It’s here, friends. I didn’t really believe people when they told me this would happen, but all of those older mothers were right. They were actually right. This week, my life is transitioning from spending most of my day at home with small children to most of my day on my own. Three of my children started school today. The youngest begins four-day preschool next week.
The year I left work to come home, Barack Obama was a freshman senator from Illinois and the housing market was at the height of the post 9/11 boom. I was a charismatic evangelical living in Alabama who had waited, foot tapping, for years for the baby I felt certain God owed me.
My water broke with my oldest son on the evening of my last scheduled day of work. That moment not only opened the door to motherhood. It also marked the moment I took on mothering as my profession.
I felt compelled to stay home with my baby. I couldn’t bring myself to do anything else. But now I can see the driving force behind that overwhelming emotion was fear. Fear of missing his childhood, fear he would feel isolated and alone. Fear that I would fail somehow if I tried to do both. I approached motherhood with all of the energy of Judy Hopps: I would do twice as much as every other mom, twice as fast and even better. I would conquer mothering with all of the ferocity I’d brought to every other assignment in my life.
We all know how this story goes.
That first year with my baby was one of the happiest and most peaceful of my life. My dream had been realized. A healthy baby boy perched on my hip nearly every minute of the day, and I loved it. All was bliss.
Then I got pregnant again. The next year, I had another baby boy. A baby boy who screamed and would not sleep for the entire first year of his life. All of a sudden, I could not live up to my own ideals anymore. I came nose-to-nose with my own humanity, my inadequacies and limitations. I limped through that year, ashamed. I was certain I was letting everyone down, that failure was seared across my forehead. Even now, after all that has happened, I look back on that year as one of the hardest of my life.
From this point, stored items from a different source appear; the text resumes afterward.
Lemma direct_loop_spec zd l st st' :
  for_each l (direct_body zd) st = Ok tt st' ->
  without_hostv st' = without_hostv st /\
  forall SurfNum, In SurfNum l ->
    exists s, surf_at st SurfNum = Some s /\
              reported zd SurfNum (DefineSurfaceSettings.TMeanAir s) st'.
Proof.
  intros H.
  destruct (for_each_post
              (fun s => without_hostv s = without_hostv st)
              (fun k s => exists x, surf_at st k = Some x /\
                                    reported zd k (DefineSurfaceSettings.TMeanAir x) s)
              l (direct_body zd)) with (st := st) (st' := st') as (HI & HQ & _);
    [| reflexivity | exact H | split; [exact HI | exact HQ]].
  intros k s s' _ Hs Hk. unfold direct_body in Hk.
  apply bind_Ok_inv in Hk as (x & s0 & Hx & Hk). unfold MundtAirSurfAt in Hx. inv_step Hx.
  inv_host Hk.
  destruct (without_hostv_fields _ _ Hs) as (_ & HMS & HZ & _).
  assert (Hxk : surf_at st k = Some x) by (unfold surf_at; rewrite <- HMS, <- HZ; exact E).
  split; [exact Hs |]. split.
  - exists x. split; [exact Hxk |]. split; simpl; apply fupd_same.
  - intros y (xy & Hxy & Hrep). exists xy. split; [exact Hxy |].
    apply reported_fupd; [exact Hrep |]. intros ->. congruence.
Qed.
(** ** The analog inputs *)

(** The four analog inputs.  [wonkystuffCommon.h] names them; the sketch
    maps them to their roles. *)
Inductive knob : Type := wsKnob1 | wsKnob2 | wsKnob3 | wsKnob4.

Definition SLAVE_KNOB : knob := wsKnob3.
Definition WRAP_KNOB : knob := wsKnob2.
Definition PITCH_KNOB : knob := wsKnob1.
Definition PITCH_CV : knob := wsKnob4.

Definition knob_eqb (a b : knob) : bool :=
  match a, b with
  | wsKnob1, wsKnob1 | wsKnob2, wsKnob2
  | wsKnob3, wsKnob3 | wsKnob4, wsKnob4 => true
  | _, _ => false
  end.

(** Every call of [analogRead] starts a conversion of its own, and two
    conversions of one input need not agree.  An expression is therefore
    evaluated against the conversions to come, [adc k n] being the result of
    conversion number [n] of input [k], and counts the conversions it makes
    of each input.  Each input is converted in one statement of [loop] only,
    so the count starts at 0 with the statement.  The order in which C++
    evaluates the two operands of [+] or [<] is not fixed; with one count
    per input it does not matter here. *)
Definition counters : Type := knob -> nat.

Definition conv (A : Type) : Type :=
  (knob -> nat -> Z) -> counters -> A * counters.

Definition ret {A : Type} (x : A) : conv A := fun _ c => (x, c).

Definition bind {A B : Type} (m : conv A) (f : A -> conv B) : conv B :=
  fun adc c => let (x, c') := m adc c in f x adc c'.

Notation "x <- m ;; k" := (bind m (fun x => k))
  (at level 61, m at next level, right associativity).

Definition analogRead (k : knob) : conv Z :=
  fun adc c =>
    (adc k (c k), fun j => if knob_eqb j k then S (c j) else c j).

Definition eval {A : Type} (m : conv A) (adc : knob -> nat -> Z) : A :=
  fst (m adc (fun _ => O)).

(** [Arduino.h] of the AVR cores:
    [#define min(a,b) ((a)<(b)?(a):(b))] and
    [#define max(a,b) ((a)>(b)?(a):(b))].
    Both arguments are evaluated for the comparison and the chosen one is
    evaluated once more for the value. *)
Definition min_ (a b : conv Z) : conv Z :=
  x <- a ;; y <- b ;; if x <? y then a else b.

Definition max_ (a b : conv Z) : conv Z :=
  x <- a ;; y <- b ;; if x >? y then a else b.

(** Readings that do not move: every conversion of an input gives the same
    value. *)
Definition steady (r : knob -> Z) : knob -> nat -> Z := fun k _ => r k.

Definition in_adc (adc : knob -> nat -> Z) : Prop :=
  forall k n, is_adc (adc k n).

(** ** The control-rate sampler, [loop] *)

(** The argument of line 94, an [int]. *)
Definition pitch_expr : conv Z :=
  min_ (ret 1023)
       (cv <- analogRead PITCH_CV ;;
        m <- max_ (ret 0) (k <- analogRead PITCH_KNOB ;; ret (k - 600)) ;;
        ret (cv + m)).

(** [pwmv], the [uint16_t] that line 97 hands to the octave lookup. *)
Definition pitch_reading (adc : knob -> nat -> Z) : Z :=
  u16 (eval pitch_expr adc).

(** The right-hand side of line 105. *)
Definition wrap_expr : conv Z :=
  min_ (r <- analogRead WRAP_KNOB ;; ret (64 + Z.shiftr r 1)) (ret 511).

Section Sampler.

(** [wsFetchOctaveLookup] is declared in [wonkystuffCommon.h]: a table from
    a 10-bit reading to a phase increment. *)
Variable wsFetchOctaveLookup : Z -> Z.
Variable adc : knob -> nat -> Z.

(** Lines 94 and 97. *)
Definition loop_pitch (s : state) : state :=
  let pwmv := pitch_reading adc in
  set_phase_inc (u16 (wsFetchOctaveLookup pwmv)) s.

(** Line 101. *)
Definition loop_slave (s : state) : state :=
  set_slave_offset_measured (u16 (eval (analogRead SLAVE_KNOB) adc)) s.

(** Line 105. *)
Definition loop_wrap (s : state) : state :=
  set_wrap_factor (u16 (eval wrap_expr adc)) s.

(** Line 106. *)
Definition loop_neg (s : state) : state :=
  set_neg_wrap_factor
    (u16 (eval (max_ (ret (Z.shiftr (wrap_factor s) 1)) (ret 64)) adc)) s.

Definition loop (s : state) : state :=
  s |> loop_pitch |> loop_slave |> loop_wrap |> loop_neg.

End Sampler.

(** ** The audio-rate handler, [wsAudioLoop], block by block *)

(** Line 114: the previous sample goes out first. *)
Definition write_pwm (s : state) : state := set_pwm (output s) s.

(** Line 117. *)
Definition advance_phase (s : state) : state :=
  set_master_phase (u16 (master_phase s + phase_inc s)) s.

(** Lines 120-121. *)
Definition smooth_offset (s : state) : state :=
  if slave_offset_current s <? slave_offset_measured s
  then set_slave_offset_current (u16 (slave_offset_current s + 1)) s
  else if slave_offset_current s >? slave_offset_measured s
  then set_slave_offset_current (u16 (slave_offset_current s - 1)) s
  else s.
(* ===== verification/Common.v ===== *)
(** * Data shared by the state and the virtual machine

    The log record of [common/block/log.go] and the hash function. *)

From S2P Require Import Prelude Uint256 Params.

(** Keccak-256, from a third-party package: the value of its 32 bytes. *)
Class Crypto : Type := { Keccak256 : bytes -> Z }.

Class CryptoLaws (C : Crypto) : Prop := {
  Keccak256_word bs : word (Keccak256 bs)
}.

(** A concrete instance for examples: any function into the words does. *)
Definition ref_crypto : Crypto := {| Keccak256 bs := wrap256 (be_to_Z (1 :: bs)) |}.

Lemma ref_crypto_laws : CryptoLaws ref_crypto.
Proof. split. intros bs. apply wrap256_word. Qed.

(** [block.Log]; the fields the emitter of a log does not fill in are derived. *)
Record Log : Type := mkLog {
  log_Address : Z;
  log_Topics : list Z;
  log_Data : bytes;
  log_BlockNumber : Z;
  log_TxHash : Z;
  log_TxIndex : Z;
  log_BlockHash : Z;
  log_Index : Z;
  log_Removed : bool
}.

Lemma add_bi_undone a v s t :
  Inv s -> word v -> stateObjects s !! a = None -> balanceInc t = balanceInc (add_bi a v s) ->
  revert_entry R (balanceIncrease a v) t = Done ((), set_balanceInc (balanceInc s) t).
Proof.
  intros Hi Hv Ha Hbt. cbn [revert_entry]. unfold modify. rewrite Hbt. unfold add_bi. cbn.
  rewrite lookup_insert_eq. cbn. destruct (balanceInc s !! a) as [bi|] eqn:Hb; cbn.
  - destruct (inv_bi _ _ Hi a bi Hb) as (_ & _ & ? & ?).
    rewrite undo_add_bi by done. replace (count bi + 1 - 1) with (count bi) by lia.
    destruct (Z.eqb_spec (count bi) 0); [lia|].
    rewrite insert_insert_eq.
    replace (mkBalanceIncrease (increase bi) (transferred bi) (count bi)) with bi by (by destruct bi).
    by rewrite insert_id.
  - by rewrite delete_insert_id.
Qed.

Lemma good_AddBalance s a v :
  Inv s -> word v -> (is_Some (stateObjects s !! a) \/ absent a) -> good s (AddBalance R a v).
Proof.
  intros Hi Hv Hg. unfold AddBalance. intros r s' E. unfold mbind at 1, M_bind at 1, get in E.
  assert (good s (GetOrNewStateObject R a ≫= fun _ => so_AddBalance a v)) as Hgood.
  { apply good_via; [by apply GetOrNew_good|]. intros. by apply good_so_AddBalance. }
  destruct (stateObjects s !! a) as [o|] eqn:Ha; cbn in E; [by apply (Hgood r)|].
  destruct ((a =? ripemd) && uint256.IsZero v); cbn in E; [by apply (Hgood r)|].
  destruct Hg as [[]|Hab]; [done|]. injection E as _ <-.
  fold (journaled (balanceIncrease a v) s).
  change (undoable s (add_bi a v (journaled (balanceIncrease a v) s))).
  apply (undoable_one (balanceIncrease a v)); try done.
  { apply Inv_add_bi; try done. by apply Inv_journaled. }
  intros t Hit Ht. assert (balanceInc t = balanceInc (add_bi a v s)) as Hbt by apply (eq_rest _ _ _ Ht).
  exists (set_balanceInc (balanceInc s) t). split_and!.
  - by apply (add_bi_undone a v s).
  - assert (forall b, is_Some (eff t b) <-> is_Some (eff s b)) as Heff.
    { intros b. pose proof (eq_obj _ _ _ Ht b) as Hb.
      change (eff (add_bi a v (journaled (balanceIncrease a v) s)) b) with (eff s b) in Hb.
      inversion Hb as [? ? ? Hx Hy|Hx Hy]; split; eauto; intros []; congruence. }
    destruct Hit. split; try done. cbn. intros b bi Hb.
    destruct (State.inv_bi _ _ Hi b bi Hb) as (Habs & Htr & ? & ?). split_and!; try done.
    rewrite Htr, <- !(eff_absent R) by done. symmetry. apply Heff.
  - destruct Ht as [Ho Hr]. split; [exact Ho|]. destruct Hr. by split.
  - by constructor.
Qed.
(** Relative to any journal: used when entries are undone. *)
Lemma fetched_safe es a s so s' : fetched a s so s' -> safe es s -> safe es s'.
Proof.
  intros [? ? ? E1 E2 ?|o ? ? Ha Hb E1 E2 ? ?] Hs; [by eapply safe_other|].
  destruct Hs as [H1 H2 H3]. split; rewrite ?E1, ?E2; [|by eapply undoable_extends, extends_new|done].
  apply map_Forall_insert_2; [by apply blank_faithful|done].
Qed.

Lemma fetched_coherent a s so s' : fetched a s so s' -> coherent s -> coherent s'.
Proof.
  intros Hf Hs. pose proof (fetched_safe _ _ _ _ _ Hf Hs) as Hs'. destruct Hs' as [H1 H2 H3].
  destruct Hf as [? ? ? E1 E2 Ea|o ? new Ha Hb E1 E2 Ea Hn].
  - unfold coherent. rewrite Ea, app_nil_r. by split.
  - unfold coherent. rewrite Ea, rev_app_distr. split; [done| |done].
    destruct Hn as [Hn|(new' & -> & Hn)]; [by apply neutrals_undoable|].
    cbn [rev]. rewrite <-app_assoc. apply neutrals_undoable; [done|]. cbn. rewrite E1, delete_insert_id by done. apply Hs.
Qed.

Lemma coheres_getStateObject a : preserves coheres (getStateObject R a).
Proof. intros s r s' E Hs. by eapply fetched_coherent; [eapply getStateObject_fetched|]. Qed.

Lemma coheres_createObject a p s u s' : coherent s -> stateObjects s !! a = p -> createObject a p s = Done (u, s') ->
  coherent s' /\ exists o, stateObjects s' !! a = Some o /\ blank o.
Proof.
  intros [H1 H2 H3] Hp E. apply createObject_puts in E as (o & new & Hb & Eo & Er & Ea & Hn).
  split; [|exists o; by rewrite Eo, lookup_insert_eq]. unfold coherent. rewrite Ea, rev_app_distr. cbn [rev].
  rewrite <-app_assoc. split; rewrite ?Eo, ?Er; [|apply neutrals_undoable; [done|]|done].
  - apply map_Forall_insert_2; [by apply blank_faithful|done].
  - destruct p as [p|]; cbn; [|by rewrite delete_insert_id]. split; [by apply H1|]. by rewrite insert_insert_eq, insert_id.
Qed.

Lemma GetOrNew_coherent a s o s' : coherent s -> GetOrNewStateObject R a s = Done (o, s') ->
  coherent s' /\ stateObjects s' !! a = Some o.
Proof.
  intros Hs E. apply bind_Done in E as (so & s1 & E1 & E). apply getStateObject_fetched in E1.
  pose proof (fetched_coherent _ _ _ _ E1 Hs) as Hs1. pose proof (fetched_at _ _ _ _ E1) as Hso.
  assert ((_ ← createObject a so; obj a) s1 = Done (o, s') -> coherent s' /\ stateObjects s' !! a = Some o) as Hc.
  { intros H. apply bind_Done in H as (u & s2 & H & H2). apply obj_Done in H2 as (o2 & Ho2 & [= -> ->]).
    split; [|done]. by eapply coheres_createObject. }
  destruct so as [o1|]; [|by apply Hc]. destruct (deleted o1); [by apply Hc|]. by injection E as <- <-.
Qed.
(** ** A codec: the message as one number *)

#[global] Instance H128_eq : EqDecision H128.
Proof. solve_decision. Defined.
#[global] Instance H128_countable : Countable H128.
Proof. refine (inj_countable' (fun h => (H128_Hi h, H128_Lo h)) (fun p => mkH128 p.1 p.2) _). by intros []. Defined.
#[global] Instance H256_eq : EqDecision H256.
Proof. solve_decision. Defined.
#[global] Instance H256_countable : Countable H256.
Proof. refine (inj_countable' (fun h => (H256_Hi h, H256_Lo h)) (fun p => mkH256 p.1 p.2) _). by intros []. Defined.
#[global] Instance pbAccount_eq : EqDecision pbAccount.
Proof. solve_decision. Defined.
#[global] Instance pbAccount_countable : Countable pbAccount.
Proof.
  refine (inj_countable'
    (fun p => (pb_Initialised p, pb_Nonce p, pb_Balance p, pb_Root p, pb_CodeHash p, pb_Incarnation p))
    (fun '(i, n, b, r, h, inc) => mkPbAccount i n b r h inc) _). by intros [].
Defined.

Definition count_proto : AccountProto := {|
  Marshal p := 1 :: min_be (Zpos (encode p));
  Unmarshal bs :=
    match bs with
    | _ :: r => match decode (Z.to_pos (be_to_Z r)) with Some p => inl p | None => inr (ReadError "malformed") end
    | [] => inr (ReadError "empty")
    end
|}.

Lemma count_proto_laws : AccountProtoLaws count_proto.
Proof.
  split; intros p _; [|done]. cbn [Marshal Unmarshal count_proto]. rewrite be_to_Z_min_be by lia. cbn. by rewrite decode_encode.
Qed.

(** ** Two blocks *)

Section Run.
#[local] Existing Instances ref_uint256 uint256.ref_uint256_laws ref_crypto ref_crypto_laws map_kv map_kv_laws count_proto count_proto_laws.
#[local] Instance codec : AccountCodec := {| EncodeForStorage := account_Marshal |}.

Notation in_order := (fun (A : Type) (l : list A) => l).

(** The reader of a database whose entries can be decoded. *)
Definition reader_of (db : table_map) : StateReader := mkStateReader
  (fun a => match plain_ReadAccountData db a with Done r => r | _ => (None, None) end)
  (plain_ReadAccountStorage db) (plain_ReadAccountCode db) (plain_ReadAccountCodeSize db)
  (fun a => match plain_ReadAccountIncarnation db a with Done r => r | _ => (0, None) end).

Definition wf_account_b (a : StateAccount) : bool :=
  (0 <=? Nonce a) && (Nonce a <? two64) && (0 <=? Balance a) && (Balance a <? two256) && (0 <=? Root a) && (Root a <? two256) &&
  (0 <=? CodeHash a) && (CodeHash a <? two256) && (0 <=? Incarnation a) && (Incarnation a <? two16).

Lemma wf_account_b_ok a : wf_account_b a = true -> wf_account a.
Proof. unfold wf_account_b, wf_account, word. intros H. repeat apply andb_prop in H as [H ?]. lia. Qed.

(** What the theorems ask of a database, checked entry by entry. *)
Definition sound_entry (p : (string * bytes) * bytes) : bool :=
  let '((t, k), v) := p in
  (if bool_decide (t = modules.Account) then
     (zlen v =? 0) || match DecodeForStorage zero_account v with Done (inl acc) => wf_account_b acc | _ => false end
   else true) &&
  (if bool_decide (t = modules.IncarnationMap) then (zlen v =? 0) || (2 <=? zlen v) else true) &&
  (if bool_decide (t = modules.Code) then bool_decide (Z_to_be 32 (Keccak256 v) = k) else true).

Definition sound_db (db : table_map) : bool := forallb sound_entry (map_to_list db).

Lemma sound_at db t k v : sound_db db = true -> db !! (t, k) = Some v -> sound_entry ((t, k), v) = true.
Proof.
  unfold sound_db. intros H Hv. rewrite forallb_forall in H. apply H, list_elem_of_In. by apply elem_of_map_to_list.
Qed.

Lemma sound_account db a : sound_db db = true ->
  exists r, plain_ReadAccountData db a = Done r /\ forall acc, r = (Some acc, None) -> wf_account acc.
Proof.
  intros Hs. unfold plain_ReadAccountData. cbn [GetOne map_kv].
  destruct (db !! (modules.Account, Z_to_be 20 a)) as [v|] eqn:Hv; cbn [default]; [|by eexists].
  apply (sound_at _ _ _ _ Hs) in Hv. unfold sound_entry in Hv. rewrite bool_decide_eq_true_2 in Hv by done.
  apply andb_prop in Hv as [Hv _]. apply andb_prop in Hv as [Hv _]. apply orb_prop in Hv as [Hv|Hv].
  { apply Z.eqb_eq in Hv. cbn. rewrite Hv. by eexists. }
  cbn [default Datatypes.id from_option]. destruct (zlen v =? 0); [by eexists|].
  destruct (DecodeForStorage zero_account v) as [[acc|err]| |]; try done. eexists. split; [done|].
  intros acc' [= <-]. by apply wf_account_b_ok.
Qed.

Lemma sound_incarnation db a : sound_db db = true -> exists r, plain_ReadAccountIncarnation db a = Done r.
Proof.
  intros Hs. unfold plain_ReadAccountIncarnation. cbn [GetOne map_kv].
  destruct (db !! (modules.IncarnationMap, Z_to_be 20 a)) as [v|] eqn:Hv; [|by eexists].
  apply (sound_at _ _ _ _ Hs) in Hv. unfold sound_entry in Hv. rewrite (bool_decide_eq_true_2 (modules.IncarnationMap = modules.IncarnationMap)) in Hv by done.
  apply andb_prop in Hv as [Hv _]. apply andb_prop in Hv as [_ Hv].
  change (default [] (Some v)) with v. destruct (Z.eqb_spec (zlen v) 0); [by eexists|]. cbn in Hv.
  destruct (Z.ltb_spec (zlen v) 2); [|by eexists]. apply Z.leb_le in Hv. lia.
Qed.
Definition frontier_literal : list (Z * operation) :=
  frontier_arith ++ frontier_environment ++ frontier_flow ++ frontier_push_low ++
  frontier_push_high ++ frontier_dup ++ frontier_swap ++ frontier_system.

Fixpoint literal (l : list (Z * operation)) : JumpTable :=
  match l with
  | [] => fun _ => None
  | (k, o) :: l => put k o (literal l)
  end.

(** The fill of the unassigned slots. *)
Definition fill_undefined (jt : JumpTable) : JumpTable := fun i =>
  match jt i with Some o => Some o | None => Some (op opUndefined 0 0 0) end.

Definition newFrontierInstructionSet : outcome JumpTable :=
  validateAndFillMaxStack (fill_undefined (literal frontier_literal)).

Definition newHomesteadInstructionSet : outcome JumpTable :=
  jt ← newFrontierInstructionSet;
  validateAndFillMaxStack (put DELEGATECALL
    (dynop opDelegateCall CallGasFrontier (gasDelegateCall env) 6 1 (Some memoryDelegateCall)) jt).

(** A sequence of updates of a table. *)
Fixpoint alter_ops (l : list (Z * (operation -> operation))) (jt : JumpTable) : outcome JumpTable :=
  match l with
  | [] => Done jt
  | (k, f) :: l => jt ← alter_op k f jt; alter_ops l jt
  end.

Definition newTangerineWhistleInstructionSet : outcome JumpTable :=
  jt ← newHomesteadInstructionSet;
  jt ← alter_ops [
    (BALANCE, set_constantGas BalanceGasEIP150);
    (EXTCODESIZE, set_constantGas ExtcodeSizeGasEIP150);
    (SLOAD, set_constantGas SloadGasEIP150);
    (EXTCODECOPY, set_constantGas ExtcodeCopyBaseEIP150);
    (CALL, set_constantGas CallGasEIP150);
    (CALLCODE, set_constantGas CallGasEIP150);
    (DELEGATECALL, set_constantGas CallGasEIP150)] jt;
  validateAndFillMaxStack jt.

Definition newSpuriousDragonInstructionSet : outcome JumpTable :=
  jt ← newTangerineWhistleInstructionSet;
  jt ← alter_op EXP (set_dynamicGas gasExpEIP160) jt;
  validateAndFillMaxStack jt.

Definition newByzantiumInstructionSet : outcome JumpTable :=
  jt ← newSpuriousDragonInstructionSet;
  let jt := put STATICCALL
    (dynop opStaticCall CallGasEIP150 (gasStaticCall env) 6 1 (Some memoryStaticCall)) jt in
  let jt := put RETURNDATASIZE (op opReturnDataSize GasQuickStep 0 1) jt in
  let jt := put RETURNDATACOPY
    (dynop opReturnDataCopy GasFastestStep gasReturnDataCopy 3 0 (Some memoryReturnDataCopy)) jt in
  let jt := put REVERT (dynop opRevert 0 gasRevert 2 0 (Some memoryRevert)) jt in
  validateAndFillMaxStack jt.

Definition newConstantinopleInstructionSet : outcome JumpTable :=
  jt ← newByzantiumInstructionSet;
  let jt := put SHL (op opSHL GasFastestStep 2 1) jt in
  let jt := put SHR (op opSHR GasFastestStep 2 1) jt in
  let jt := put SAR (op opSAR GasFastestStep 2 1) jt in
  let jt := put EXTCODEHASH (op opExtCodeHash ExtcodeHashGasConstantinople 1 1) jt in
  let jt := put CREATE2 (dynop opCreate2 Create2Gas gasCreate2 4 1 (Some memoryCreate2)) jt in
  validateAndFillMaxStack jt.

(** ** [eips.go] *)

Definition enable1884 (jt : JumpTable) : outcome JumpTable :=
  jt ← alter_ops [
    (SLOAD, set_constantGas SloadGasEIP1884);
    (BALANCE, set_constantGas BalanceGasEIP1884);
    (EXTCODEHASH, set_constantGas ExtcodeHashGasEIP1884)] jt;
  Done (put SELFBALANCE (op opSelfBalance GasFastStep 0 1) jt).

Definition enable1344 (jt : JumpTable) : outcome JumpTable :=
  Done (put CHAINID (op opChainID GasQuickStep 0 1) jt).

Definition enable2200 (jt : JumpTable) : outcome JumpTable :=
  alter_ops [
    (SLOAD, set_constantGas SloadGasEIP2200);
    (SSTORE, set_dynamicGas gasSStoreEIP2200)] jt.

(** The constant is the price of a warm access, the dynamic part is given. *)
Definition warm_op (dyn : gasFunc) (o : operation) : operation :=
  set_dynamicGas dyn (set_constantGas WarmStorageReadCostEIP2929 o).

Definition enable2929 (jt : JumpTable) : outcome JumpTable :=
  alter_ops [
    (SSTORE, set_dynamicGas gasSStoreEIP2929);
    (SLOAD, set_constantGas 0); (SLOAD, set_dynamicGas gasSLoadEIP2929);
    (EXTCODECOPY, warm_op gasExtCodeCopyEIP2929);
    (EXTCODESIZE, warm_op gasEip2929AccountCheck);
    (EXTCODEHASH, warm_op gasEip2929AccountCheck);
    (BALANCE, warm_op gasEip2929AccountCheck);
    (CALL, warm_op (gasCallEIP2929 env));
    (CALLCODE, warm_op (gasCallCodeEIP2929 env));
    (STATICCALL, warm_op (gasStaticCallEIP2929 env));
    (DELEGATECALL, warm_op (gasDelegateCallEIP2929 env));
    (SELFDESTRUCT, set_constantGas SelfdestructGasEIP150);
    (SELFDESTRUCT, set_dynamicGas gasSelfdestructEIP2929)] jt.

Definition enable3529 (jt : JumpTable) : outcome JumpTable :=
  alter_ops [
    (SSTORE, set_dynamicGas gasSStoreEIP3529);
    (SELFDESTRUCT, set_dynamicGas gasSelfdestructEIP3529)] jt.

Definition enable3198 (jt : JumpTable) : outcome JumpTable :=
  Done (put BASEFEE (op opBaseFee GasQuickStep 0 1) jt).

Definition enable3855 (jt : JumpTable) : outcome JumpTable :=
  Done (put PUSH0 (op opPush0 GasQuickStep 0 1) jt).

Definition enable3860 (jt : JumpTable) : outcome JumpTable :=
  alter_ops [
    (CREATE, set_dynamicGas gasCreateEip3860);
    (CREATE2, set_dynamicGas gasCreate2Eip3860)] jt.

Definition activators (eip : Z) : option (JumpTable -> outcome JumpTable) :=
  if eip =? 3855 then Some enable3855
  else if eip =? 3860 then Some enable3860
  else if eip =? 3529 then Some enable3529
  else if eip =? 3198 then Some enable3198
  else if eip =? 2929 then Some enable2929
  else if eip =? 2200 then Some enable2200
  else if eip =? 1884 then Some enable1884
  else if eip =? 1344 then Some enable1344
  else None.

(** [None] is the error of an undefined EIP, which leaves the table alone. *)
Definition EnableEIP (eipNum : Z) (jt : JumpTable) : outcome (option JumpTable) :=
  match activators eipNum with
  | None => Done None
  | Some enablerFn =>
      jt ← enablerFn jt;
      jt ← validateAndFillMaxStack jt;
      Done (Some jt)
  end.

Definition ValidEip (eipNum : Z) : bool :=
  match activators eipNum with Some _ => true | None => false end.

(** ** Later tables *)

Definition newIstanbulInstructionSet : outcome JumpTable :=
  jt ← newConstantinopleInstructionSet;
  jt ← enable1344 jt;
  jt ← enable1884 jt;
  jt ← enable2200 jt;
  validateAndFillMaxStack jt.

Definition newBerlinInstructionSet : outcome JumpTable :=
  jt ← newIstanbulInstructionSet;
  jt ← enable2929 jt;
  validateAndFillMaxStack jt.

Definition newLondonInstructionSet : outcome JumpTable :=
  jt ← newBerlinInstructionSet;
  jt ← enable3529 jt;
  jt ← enable3198 jt;
  validateAndFillMaxStack jt.

Definition newShanghaiInstructionSet : outcome JumpTable :=
  jt ← newLondonInstructionSet;
  jt ← enable3855 jt;
  jt ← enable3860 jt;
  validateAndFillMaxStack jt.

Definition newCancunInstructionSet : outcome JumpTable :=
  jt ← newShanghaiInstructionSet;
  validateAndFillMaxStack jt.

Definition newPragueInstructionSet : outcome JumpTable :=
  jt ← newCancunInstructionSet;
  validateAndFillMaxStack jt.

End JumpTable.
Thankfully, a handful of devoutly Catholic women saved me. They taught me to embrace chaos, to let go of my image of perfection. They believed being open to new life meant welcoming crumbly toddlers and exhausted mothers with both arms into their own toy-strewn lives. They happily held my screaming infant for an hour so that I could sit in Starbucks and stare at the wall. They cheered for the 4th, 5th, 6th pregnancies among them, and invited me to wash dishes as unto the Lord, to thank Him for the sippy cups found behind the couch, because they were reminders of the ability to meet the needs of little hands and mouths. Their generous spirits were water and breath for my parched, diminished soul, and their lives shaped mine.
Without that group, I am certain I would not have had the courage to have more kids. Thanks be to God for them.
Then another baby – a precious little girl who embodied peace from the moment she joined us in my womb – came into our lives. Twenty months later, another son surprised us all. After that, life happened at a pace that is hard to comprehend. In short, our lives fell apart. We moved across the country when my youngest was four months old. Eight weeks later, my husband was in an accident that changed our lives.
There were years of survival, followed by years of realizing we weren’t surviving. Actually – we weren’t making it at all. The only way to find life again was to let old dreams die.
Now, inexplicably, we are here. All of those days – all those hard, exhausting, beautiful, unrelenting days – are over. We are full of new dreams now, all of us. That newbie senator is leaving his tenure as President soon, and the market … well, it’s certainly not what it was back then.
Neither am I. I am leaving this season a completely different person than I was when I began. I have depths of strength I never imagined. I can make plates while feeling desperately ill, I can muster patience and tenderness in the middle of my own blinding exhaustion or fear. I can host a birthday party hours after my mother’s body is discovered, and I can do … everything, really, while nursing a baby.
But I am also much weaker than I would have ever imagined. I have crumpled in desperation at the sight of children’s books on the floor. I have folded – I mean really lost my shit – in the face of a petulant child. When I didn’t drink and eat enough, I’ve gotten so weak I’ve had no choice but to go to bed and rest, or pass out on the floor. I also know now that I am terrible terrible terrible at keeping my emotions in check when my child is in the hospital. I have seen the exact place where my rope ends, the spot beyond which I simply can’t move. I am much more limited than I ever imagined ten years ago.
What I have learned is that, just like Judy Hopps, I will fail. At times I will even do harm – sometimes out of ignorance, other times out of human weakness. It will happen. Because it turns out my children don’t have a perfect mother. Instead they got stuck with a human being. And my kids are not perfect either. They are humans, too. Frail and wrong and beautiful and good and limited and full of depths of strength I never imagined, all at once, just like me.
Unlike the mother I was 10 years ago, we’re no longer performing for one another. We’re a family, and both our strengths and weaknesses are woven into the others’ lives. Those long days at home are over, but our relationships are just beginning. We’re young still, all of us, and just as the last season has shaped us indelibly, the next one will, too. And the next, and the one after that. There is no arriving, no moment where we stop growing and forming around one another. No moment where we stop learning how to be part of a whole.
We’re all in this together, forging ahead.